#### Task to carry out
Only the lines of the data below from the one with "Lemma until_nul_terminated bs" through the one with "The interpretation the" are wanted. Repeat them exactly.

Dataset items
▬▬▬▬▬▬▬▬▬▬
(** * KENOS PROXX workers: a shallow embedding and its verified properties

    The repository holds two Cloudflare Workers, each a single
    [handleRequest]:

    - [src/worker.js], embedded as [Module Worker]: the target URL is what
      follows the first occurrence of the marker [/proxx/] in the path;
    - the worker meant for a Pages service binding, embedded as
      [Module BindingWorker]: the target URL is what follows the leading
      slash of the path.

    Both hand the extracted segment to [decodeURIComponent], check the
    scheme, forward the request with [fetch] and relay the answer after
    deleting two headers.

    The JavaScript runtime is modelled as far as the handlers use it:
    strings are sequences of UTF-16 code units ([Module JS], with
    [encodeURIComponent] and [decodeURIComponent] following the Encode and
    Decode operations of ECMA-262), header lists, [new Request] and
    [new Response] follow the Fetch standard ([Module Fetch]).

    What the source calls and does not hold is a [Runtime] passed to the
    handler: [fetch], which resolves or rejects; the checks of
    [new Request] on its arguments, the URL parser above all, given as the
    error that the constructor throws; the error objects that
    [new Response] throws.  A handler returns a response or throws, and
    every call of [fetch] is recorded in a trace together with
    [console.error].  A request carries the [pathname] and [hostname] that
    [new URL(request.url)] yields.  A header list is the list of a
    [Headers] object, whose names and values the runtime has checked. *)

From Stdlib Require Import ZArith List String Ascii Bool Lia.
Import ListNotations.
Open Scope Z_scope.
(** What holds while callers race: every live [key] has its buffer, with
    the literal in it; no two callers share a buffer; every reference a
    caller has got leads to a [String] with the literal. *)
Definition sound (cs : list caller) (st : state) : Prop :=
  (∀ i c k, cs !! i = Some c → buffer_of c = Some k →
            heap st !! data k
            = Some (list_byte_of_string key_literal ++ [x00]))
  ∧ (∀ i j ci cj ki kj,
       i ≠ j → cs !! i = Some ci → cs !! j = Some cj →
       buffer_of ci = Some ki → buffer_of cj = Some kj →
       data ki ≠ data kj)
  ∧ (∀ i c r, cs !! i = Some c → result_of c = Some (jref r) →
              strings (jvm st) !! r = Some key_literal).

(** Three runtimes: one whose heap has room for fifty characters, one with
    room for two more copies of the literal, one whose heap is full. *)
Definition roomy : state :=
  mk_state ∅ (mk_vm ∅ 50 None).

Definition spacious : state :=
  mk_state ∅ (mk_vm {[ 1%positive := "cached"%string ]} 100 None).

Definition exhausted : state :=
  mk_state ∅ (mk_vm {[ 1%positive := "cached"%string ]} 6 None).

End NativeLib.

(** * Properties *)

Import Native.

(** ** C strings and [std::string] *)

Section NativeFacts.
Implicit Types (m : gmap positive (list byte)) (bs : list byte) (lit : string).

Lemma until_nul_terminated bs :
  nul_free bs → until_nul (bs ++ [x00]) = Some bs.
Proof.
  induction 1 as [|b bs Hb _ IH]; simpl; [done|].
  by rewrite Hb, IH.
Qed.
(** * EntityCollisionSystem: per-tick entity collision resolution

  A shallow embedding of [libraries/entities/src/EntityCollisionSystem.cpp].

  The C++ code computes with [float] and [glm::vec3].  The embedding is
  written once over an abstract scalar type (class [Scalar]), so that every
  statement about control flow and effects holds for any interpretation of
  the arithmetic.  The interpretation the program runs with is [Binary32]:
  IEEE binary32 as the soft-float of [SpecFloat], with binary64 for the one
  constant the code computes in [double]; the statements about computed
  values are proved there, rounding included.

  The collaborators that are outside the file (the entity tree, the entities,
  the avatar registry, the clock) are the methods of class [World]. *)

From Stdlib Require Import ZArith List Bool String Lia.
From Stdlib Require Import Floats.SpecFloat.
From Stdlib Require Import Ascii Sorted OrderedTypeEx.
Import ListNotations.

Set Implicit Arguments.

(** ** Scalars: what the code needs of [float] *)

Class Scalar (F : Type) := {
fadd : F -> F -> F;
fsub : F -> F -> F;
fmul : F -> F -> F;
fdiv : F -> F -> F;
fsqrt : F -> F;
fltb : F -> F -> bool;      (* a < b *)
fleb : F -> F -> bool;      (* a <= b *)
fofZ : Z -> F;              (* (float) n, for an int n *)
(* the part of [double] the file uses: a float operand is promoted, a double
   result stored in a float is rounded *)
double : Type;
dmul : double -> double -> double;
ddiv : double -> double -> double;
dofZ : Z -> double;
toDouble : F -> double;
toFloat : double -> F
}.

Declare Scope float_scope.
Delimit Scope float_scope with flt.
Infix "+" := fadd : float_scope.
Infix "-" := fsub : float_scope.
Infix "*" := fmul : float_scope.
Infix "/" := fdiv : float_scope.
Infix "<?" := fltb : float_scope.
Infix "<=?" := fleb : float_scope.
Notation "a >? b" := (fltb b a) (at level 70) : float_scope.

(* a decimal literal: 0.5f is [lit 1 2], 0.0167f is [lit 167 10000]; the
   division rounds n/d once, as the compiler does *)
Definition lit {F : Type} `{Scalar F} (n d : Z) : F := (fofZ n / fofZ d)%flt.
(* the same for a literal of type double: 9.8 is [dlit 98 10] *)
Definition dlit {F : Type} `{Scalar F} (n d : Z) : double := ddiv (dofZ n) (dofZ d).

(** ** The part of glm the file uses *)

Module glm.
Section Glm.
Context {F : Type} `{Scalar F}.
Local Open Scope float_scope.

Record vec3 := mkvec3 { x : F; y : F; z : F }.

Definition add (a b : vec3) : vec3 := mkvec3 (x a + x b) (y a + y b) (z a + z b).
Definition sub (a b : vec3) : vec3 := mkvec3 (x a - x b) (y a - y b) (z a - z b).
(* vec3 * float, float * vec3, vec3 / float *)
Definition scale (v : vec3) (s : F) : vec3 := mkvec3 (x v * s) (y v * s) (z v * s).
Definition lscale (s : F) (v : vec3) : vec3 := mkvec3 (s * x v) (s * y v) (s * z v).
Definition divs (v : vec3) (s : F) : vec3 := mkvec3 (x v / s) (y v / s) (z v / s).

Definition dot (a b : vec3) : F := x a * x b + y a * y b + z a * z b.
Definition length (v : vec3) : F := fsqrt (dot v v).
Definition inversesqrt (s : F) : F := fofZ 1 / fsqrt s.
Definition normalize (v : vec3) : vec3 := scale v (inversesqrt (dot v v)).

Definition min (a b : F) : F := if b <? a then b else a.
Definition max (a b : F) : F := if a <? b then b else a.
Definition clamp (v lo hi : F) : F := min (max v lo) hi.
End Glm.
End glm.

Import glm.
Arguments vec3 F : clear implicits.

Declare Scope vec_scope.
Delimit Scope vec_scope with vec.
Infix "+^" := glm.add (at level 50, left associativity) : vec_scope.
Infix "-^" := glm.sub (at level 50, left associativity) : vec_scope.
Infix "*^" := glm.scale (at level 40, left associativity) : vec_scope.
Infix "^*" := glm.lscale (at level 40, left associativity) : vec_scope.
Infix "/^" := glm.divs (at level 40, left associativity) : vec_scope.

(** ** Data *)

Definition quint64 := Z.

Section Data.
Variables F EntityItem EntityItemID Other : Type.

(* CollisionInfo.h; [_extraData] is a pointer and may be NULL *)
Record CollisionInfo := mkCollisionInfo {
  _penetration : vec3 F;
  _contactPoint : vec3 F;
  _addedVelocity : vec3 F;
  _damping : F;
  _elasticity : F;
  _extraData : option EntityItem
}.

(* the argument of the entityCollisionWithEntity signal *)
Record Collision := mkCollision {
  penetration : vec3 F;
  contactPoint : vec3 F
}.

(* the properties this file sets; [otherProperties] is the rest of what
   [EntityItem::getProperties] returns *)
Record EntityItemProperties := mkProperties {
  otherProperties : Other;
  position : vec3 F;
  velocity : vec3 F;
  lastEdited : quint64
}.

Definition setVelocity (p : EntityItemProperties) (v : vec3 F) :=
  mkProperties (otherProperties p) (position p) v (lastEdited p).
Definition setPosition (p : EntityItemProperties) (v : vec3 F) :=
  mkProperties (otherProperties p) v (velocity p) (lastEdited p).
Definition setLastEdited (p : EntityItemProperties) (t : quint64) :=
  mkProperties (otherProperties p) (position p) (velocity p) t.

(** Modelled from the spec: [CollisionList] (CollisionInfo.h, of
    libraries/shared, is not among the files verified here): "a bounded,
    reusable collection of per-contact records"; a contact offered to a full
    list is dropped. *)
Record CollisionList := mkCollisionList {
  maxSize : nat;
  items : list CollisionInfo
}.

Definition newCollisionList (cap : nat) : CollisionList := mkCollisionList cap [].
Definition size (l : CollisionList) : nat := List.length (items l).
Definition clear (l : CollisionList) : CollisionList := mkCollisionList (maxSize l) [].
Definition getCollision (l : CollisionList) (i : nat) : option CollisionInfo :=
  nth_error (items l) i.
Definition addCollision (l : CollisionList) (c : CollisionInfo) : CollisionList :=
  if size l <? maxSize l then mkCollisionList (maxSize l) (items l ++ [c]) else l.
Definition addCollisions (l : CollisionList) (cs : list CollisionInfo) : CollisionList :=
  fold_left addCollision cs l.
▬▬▬▬▬▬▬▬▬▬
#### Exercise output
Lemma until_nul_terminated bs :
  nul_free bs → until_nul (bs ++ [x00]) = Some bs.
Proof.
  induction 1 as [|b bs Hb _ IH]; simpl; [done|].
  by rewrite Hb, IH.
Qed.
(** * EntityCollisionSystem: per-tick entity collision resolution

  A shallow embedding of [libraries/entities/src/EntityCollisionSystem.cpp].

  The C++ code computes with [float] and [glm::vec3].  The embedding is
  written once over an abstract scalar type (class [Scalar]), so that every
  statement about control flow and effects holds for any interpretation of
  the arithmetic.  The interpretation the program runs with is [Binary32]:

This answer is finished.